:: TASK INPUT ::
Lemma step_insert_search {A} n h t m k v vlen (K : bool * HashArray → HM A) Q :
  table h t m → (n = true → held t = []) → 0 ≤ vlen → (is_malloc_value t = true → client h t v vlen) →
  (∀ t' h' e, m !! k = Some e → fits (is_malloc_value t) vlen e →
     table h' t' (<[k := Entry (given h (is_malloc_value t) v vlen) (room e)]> m) → frame h t h' t' → same_kind t t' →
     capacity t' = capacity t → bytes_used t' = bytes_used t → item_count t' = item_count t → returns (K (true, t') h') Q) →
  (∀ t' h', table h' t' (delete k m) → frame h t h' t' → same_kind t t' → capacity t' = capacity t →
     (∀ e, m !! k = Some e → ¬ fits (is_malloc_value t) vlen e) →
     bytes_used t' ≤ bytes_used t → item_count t' ≤ item_count t → returns (K (false, t') h') Q) →
  returns ((insert_search hash_func t k v vlen n ≫= K) h) Q.
Proof.
  intros HT Hh Hv Hcl Hin Hout. pose proof HT as (c & a & b & S & T & Em).
  set (i := hash_code hash_func k mod c).
  destruct (lock_spec n t i Hh) as (H & HL & HU).
  apply (shape_held _ _ _ _ H) in S. apply (stored_held _ _ _ _ _ H) in T.
  assert (locked n t (set_held H t) i) as L by by exists H.
  change (is_malloc_value t) with (is_malloc_value (set_held H t)) in Em. set (t1 := set_held H t) in *.
  destruct (shape_bucket t1 c a b k S) as (Hi & l & Hl & Hb & Hkl). fold i in Hi, Hl, Hb.
  unfold insert_search. apply step_assoc. eapply step_lift; [exact Hi|].
  apply step_assoc. eapply step_lift; [exact HL|]. fold t1. apply step_assoc. eapply step_lift; [exact Hb|].
  pose proof (chain_search_spec k l []) as Hs. destruct (chain_search [] l k) as [pre [[d post]|]].
  2: { assert (m !! k = None) as Hm by (subst m; apply map_of_lookup_None; by rewrite Hkl).
       apply step_assoc. eapply (step_unlock n h t t1 i h t1 m); [done| | |done|].
       - by apply table_held.
       - done.
       - intros t3 ? ? ? ? E3 E4. apply step_ret. change (bytes_used t1) with (bytes_used t) in E3.
         change (item_count t1) with (item_count t) in E4. apply Hout; try done; [by rewrite delete_id|congruence|lia..]. }
  destruct Hs as (l1 & E1 & -> & Hk & _). cbn in E1. subst l1 k.
  assert (d ∈ concat b) as Hd by (eapply elem_of_bucket; [exact Hl|set_solver]).
  assert (m !! key d = Some (view h (is_malloc_value t1) d)) as Hm by (subst m; rewrite map_of_lookup; [done|apply T|done]).
  assert (32 ≤ node_size d ∧ 0 ≤ malloc_value_size d) as [Hsz Hr0].
  { pose proof (st_nodes _ _ _ _ _ T) as HN. rewrite Forall_forall in HN.
    split; [apply (node_size_range _ _ _ (HN _ Hd))|apply (nd_size _ _ _ (HN _ Hd))]. }
  change (bytes_used t) with (bytes_used t1) in *. change (item_count t) with (item_count t1) in *.
  change (is_malloc_value t) with (is_malloc_value t1) in *. destruct (is_malloc_value t1) eqn:Ev; cbn [negb].
  - pose proof (fits_test vlen (view h true d) Hr0) as Hfit. cbn [room view] in Hfit. case_if.
    + apply proj1 in Hfit. specialize (Hfit eq_refl).
      assert (0 ≤ vlen ≤ malloc_value_size d) by (destruct (Hfit eq_refl); cbn in *; lia).
      eapply update_by_copy; [done..|by apply Hcl|done|]. intros. eapply Hin; [exact Hm|done|by subst m|done..].
    + eapply remove_found; [done..|]. rewrite Ev. intros. apply Hout; try done; [by subst m| |lia..].
      intros e E. rewrite Hm in E. injection E as <-. by rewrite <-Hfit.
  - eapply update_by_pointer; [done..|]. intros. eapply Hin; [exact Hm|done|by subst m|done..].
Qed.
Lemma step_bstrcpy h b s X o bx c (k : Z → BM A) Q :
  heap_ok h → readable h b s X o bx c → slen s < INT_MAX →
  (∀ h', out_of_memory h h' → returns (k 0 h') Q) →
  (∀ h' a sa Y new, copied h h' a sa Y new c → slen sa = slen s → returns (k a h') Q) →
  returns ((bstrcpy b ≫= k) h) Q.
Proof.
  intros OK [Hs Hd Hb Hsl Hr Hc] Hmax Hfail Hok. unfold bstrcpy.
  rewrite (proj2 (Z.eqb_neq b 0)) by (intros ->; rewrite (ok_null _ OK) in Hs; done).
  apply step_assoc. eapply step_deref; [done|]. rewrite (proj2 (Z.ltb_ge (slen s) 0)) by lia.
  unfold with_data. rewrite Hd. apply step_assoc. apply step_malloc_struct; [done| |].
  { intros h' Hsame. cbn [Z.eqb]. apply step_ret. by apply Hfail. }
  intros h1 Es1 Eb1 OK1 Hn1. destruct (heap_ok_fresh h OK) as [Hfa Hfb]. set (a := next h) in *.
  assert (a ≠ 0) as Ha0 by (pose proof (ok_next _ OK); lia). clearbody a. rewrite (proj2 (Z.eqb_neq a 0)) by done.
  apply step_assoc. eapply step_lift; [apply cint_ok; int_lia|].
  pose proof (snapUpSize_bounds (slen s + 1) ltac:(lia)) as (Hsn & _ & _).
  assert (∀ h2 Y new, structs h2 = structs h1 → blocks h2 = <[Y := new]> (blocks h1) → heap_ok h2 →
    blocks h1 !! Y = None → slen s < zlen new →
    returns (((put a (mkB (zlen new) (slen s) (Some (Y, 0)));;
      (if negb (slen s =? 0) then memcpy (Y, 0) (X, o) (slen s) else mret ());;
      write_byte (padd (Y, 0) (slen s)) 0;; mret a) ≫= k) h2) Q) as Htail.
  { intros h2 Y new Es2 Eb2 OK2 HfY Hj. apply M_returns_bind.
    eapply step_fill_fresh with (bx := bx) (h := h); [|done|lia|lia|lia|lia|done|].
    - split; [congruence|by rewrite Eb2, Eb1| |done]. by rewrite <-Eb1.
    - intros h' new' Hcp. by eapply Hok. }
  assert (∀ h2, out_of_memory h1 h2 → returns (((free_struct a;; mret 0) ≫= k) h2) Q) as Hgive.
  { intros h2 Hsame. apply step_assoc. eapply (step_free_header h h1); [done..|].
    intros h' Hsame'. by apply step_ret, Hfail. }
  apply step_assoc. apply step_malloc; [done| |].
  - intros h2 Hsame2. apply step_assoc, step_assoc. apply step_malloc; [apply Hsame2| |].
    + intros h3 Hsame3. apply step_ret, Hgive. by eapply oom_trans.
    + intros h3 Es3 Eb3 OK3 _. apply step_ret. destruct Hsame2 as [(Es2 & Eb2 & OK2) _].
      replace (slen s + 1) with (zlen (replicate (Z.to_nat (slen s + 1)) (junk h2))) at 1
        by (rewrite zlen_replicate; lia).
      eapply Htail; [congruence|by rewrite Eb3, Eb2|done| |rewrite zlen_replicate; lia].
      rewrite <-Eb2. apply (heap_ok_fresh h2 OK2).
  - intros h2 Es2 Eb2 OK2 _. apply step_assoc, step_ret.
    replace (snapUpSize (slen s + 1)) with (zlen (replicate (Z.to_nat (snapUpSize (slen s + 1))) (junk h1))) at 1
      by (rewrite zlen_replicate; lia).
    eapply Htail; [done|done|done|apply (heap_ok_fresh h1 OK1)|rewrite zlen_replicate; lia].
Qed.

(** Destroying the copy restores the heap it was made in. *)
Lemma step_bdestroy_copy h h1 a sa Y new c (k : Z → BM A) Q :
  copied h h1 a sa Y new c → heap_ok h →
  (∀ h', same_memory h h' → oom h' = oom h1 → returns (k BSTR_OK h') Q) → returns ((bdestroy a ≫= k) h1) Q.
Proof.
  intros [Es Eb (Hfa & Hfy & Ha0) Hd [Hl Hm] Hc OK1] OK Hk. unfold bdestroy.
  rewrite (proj2 (Z.eqb_neq a 0)) by done. apply step_assoc.
  eapply step_deref; [rewrite Es; apply lookup_insert_eq|].
  rewrite (proj2 (Z.ltb_ge (slen sa) 0)), (proj2 (Z.leb_gt (mlen sa) 0)), (proj2 (Z.ltb_ge (mlen sa) (slen sa))) by lia.
  cbn [orb]. unfold with_data. rewrite Hd. apply step_assoc.
  unfold mbind at 1, M_bind at 1, free. cbn [fst snd]. rewrite Eb, lookup_insert_eq. cbn [Z.eqb mbind res_bind].
  apply step_assoc. unfold mbind at 1, M_bind at 1, free_struct. cbn [structs with_blocks].
  rewrite Es, lookup_insert_eq. cbn [mbind res_bind]. apply step_ret, Hk; [|done]. split_and!; cbn.
  - by rewrite delete_insert_id.
  - by rewrite delete_insert_id.
  - destruct OK1 as [Hn Hs' Hb' H0]. split; cbn; [done| | |].
    + intros y Hy. rewrite lookup_delete_None. right. rewrite <-Es. by apply Hs'.
    + intros y Hy. rewrite lookup_delete_None. right. rewrite <-Eb. by apply Hb'.
    + rewrite delete_insert_id by done. exact (ok_null _ OK).
Qed.
End copying.

(** A heap with one header and one block less. *)
Lemma heap_ok_delete (h : bheap) a Y : heap_ok h → heap_ok (with_blocks (with_structs h (delete a (structs h))) (delete Y (blocks h))).
Proof.
  intros [Hn Hs Hb H0]. split; cbn; [done|..]; intros; rewrite lookup_delete_None; right; auto.
Qed.

Section dropping.
Context {A : Type}.
Implicit Types (Q : A * bheap → Prop).

(** [drop_aux] after the string has changed: the copy is gone. *)
Lemma step_drop_upd h ha a sa Y new c b s B bufs b1 h2 s' B' buf' (k : unit → BM A) Q :
  copied h ha a sa Y new c → structs h !! b = Some s → blocks h !! B = Some bufs → a ≠ b1 →
  upd ha b B h2 s' B' buf' →
  (∀ h3, upd h b B h3 s' B' buf' → returns (k tt h3) Q) → returns ((drop_aux a b1 ≫= k) h2) Q.
Proof.
  intros [Es Eb (Hfa & Hfy & Ha0) Hd Hl Hc OK1] Hsb HbB Hab [Es2 Eb2 Hd2 Hm2 Hf2 OK2] Hk.
  assert (a ≠ b) by congruence. assert (Y ≠ B) by congruence.
  assert (Y ≠ B') as HYB'.
  { intros <-. destruct Hf2 as [?|Hf2]; [done|]. rewrite Eb, lookup_insert_eq in Hf2. done. }
  unfold drop_aux. rewrite (proj2 (Z.eqb_neq a b1)) by done. cbn [negb]. apply step_assoc.
  set (h' := with_blocks (with_structs h2 (delete a (structs h2))) (delete Y (blocks h2))).
  assert (structs h' = <[b:=s']> (structs h)) as Es'.
  { cbn. rewrite Es2, Es, delete_insert_ne by done. by rewrite delete_insert_id. }
  assert (blocks h' = <[B':=buf']> (delete B (blocks h))) as Eb'.
  { cbn. rewrite Eb2, Eb, delete_insert_ne by done. f_equal.
    rewrite delete_delete. by rewrite delete_insert_id. }
  assert (structs h2 = <[a:=sa]> (structs h')) as E1.
  { rewrite Es', Es2, Es. by rewrite insert_insert_ne. }
  assert (blocks h2 = <[Y:=new]> (blocks h')) as E2.
  { rewrite Eb', Eb2, Eb, delete_insert_ne by done. by rewrite insert_insert_ne. }
  eapply (step_bdestroy_copy h' h2 a sa Y new c).
  - split; try done. split_and!; [|  |done].
    + rewrite Es', lookup_insert_ne by done. done.
    + rewrite Eb', lookup_insert_ne, lookup_delete_ne by done. done.
  - by apply heap_ok_delete.
  - intros h3 (E3 & E4 & OK3) _. apply step_ret, Hk. split; try done; [congruence|congruence|].
    destruct Hf2 as [?|Hf2]; [by left|right]. rewrite Eb in Hf2. by apply lookup_insert_None in Hf2 as [? _].
Qed.

(** [drop_aux] after a failure. *)
Lemma step_drop_same h ha a sa Y new c b1 h2 (k : unit → BM A) Q :
  copied h ha a sa Y new c → heap_ok h → a ≠ b1 → out_of_memory ha h2 →
  (∀ h3, out_of_memory h h3 → returns (k tt h3) Q) → returns ((drop_aux a b1 ≫= k) h2) Q.
Proof.
  intros [Es Eb Hf Hd Hl Hc OK1] OK Hab [(Es2 & Eb2 & OK2) Hoom] Hk.
  unfold drop_aux. rewrite (proj2 (Z.eqb_neq a b1)) by done. cbn [negb]. apply step_assoc.
  eapply (step_bdestroy_copy h h2 a sa Y new c); [|done|].
  - split; try done; congruence.
  - intros h3 Hsame Ho. apply step_ret, Hk. split; [done|congruence].
Qed.

Lemma step_drop_self b1 h2 (k : unit → BM A) Q :
  returns (k tt h2) Q → returns ((drop_aux b1 b1 ≫= k) h2) Q.
Proof. unfold drop_aux. rewrite Z.eqb_refl. done. Qed.
End dropping.

(** ** Concatenation *)

(** A NUL follows the characters. *)
Definition terminated (s : tagbstring) (buf : list Z) : Prop :=
  0 ≤ slen s < mlen s ∧ zget buf (slen s) = Some 0.

(** How an operation on [b] ends: an allocation has failed and nothing is changed,
    or it leaves [b], and nothing else, with content [c]. *)
Definition edited (h : bheap) (b B : Z) (c : list Z) (rh : Z * bheap) : Prop :=
  let '(r, h') := rh in
  r = BSTR_ERR ∧ out_of_memory h h' ∨
  r = BSTR_OK ∧ ∃ s' B' buf', upd h b B h' s' B' buf' ∧ terminated s' buf' ∧ content s' buf' = c.

Lemma edited_err (h h' : bheap) b B c : out_of_memory h h' → returns ((mret BSTR_ERR : BM Z) h') (edited h b B c).
Proof. intros. by left. Qed.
:::
* [PROBLEM DESCRIPTION]: The answer should hold the lines from the one containing "Definition edited (h" through the end of the entries above, set down exactly, with both ends included.

* [EXPECTED ANSWER]:
Definition edited (h : bheap) (b B : Z) (c : list Z) (rh : Z * bheap) : Prop :=
  let '(r, h') := rh in
  r = BSTR_ERR ∧ out_of_memory h h' ∨
  r = BSTR_OK ∧ ∃ s' B' buf', upd h b B h' s' B' buf' ∧ terminated s' buf' ∧ content s' buf' = c.

Lemma edited_err (h h' : bheap) b B c : out_of_memory h h' → returns ((mret BSTR_ERR : BM Z) h') (edited h b B c).
Proof. intros. by left. Qed.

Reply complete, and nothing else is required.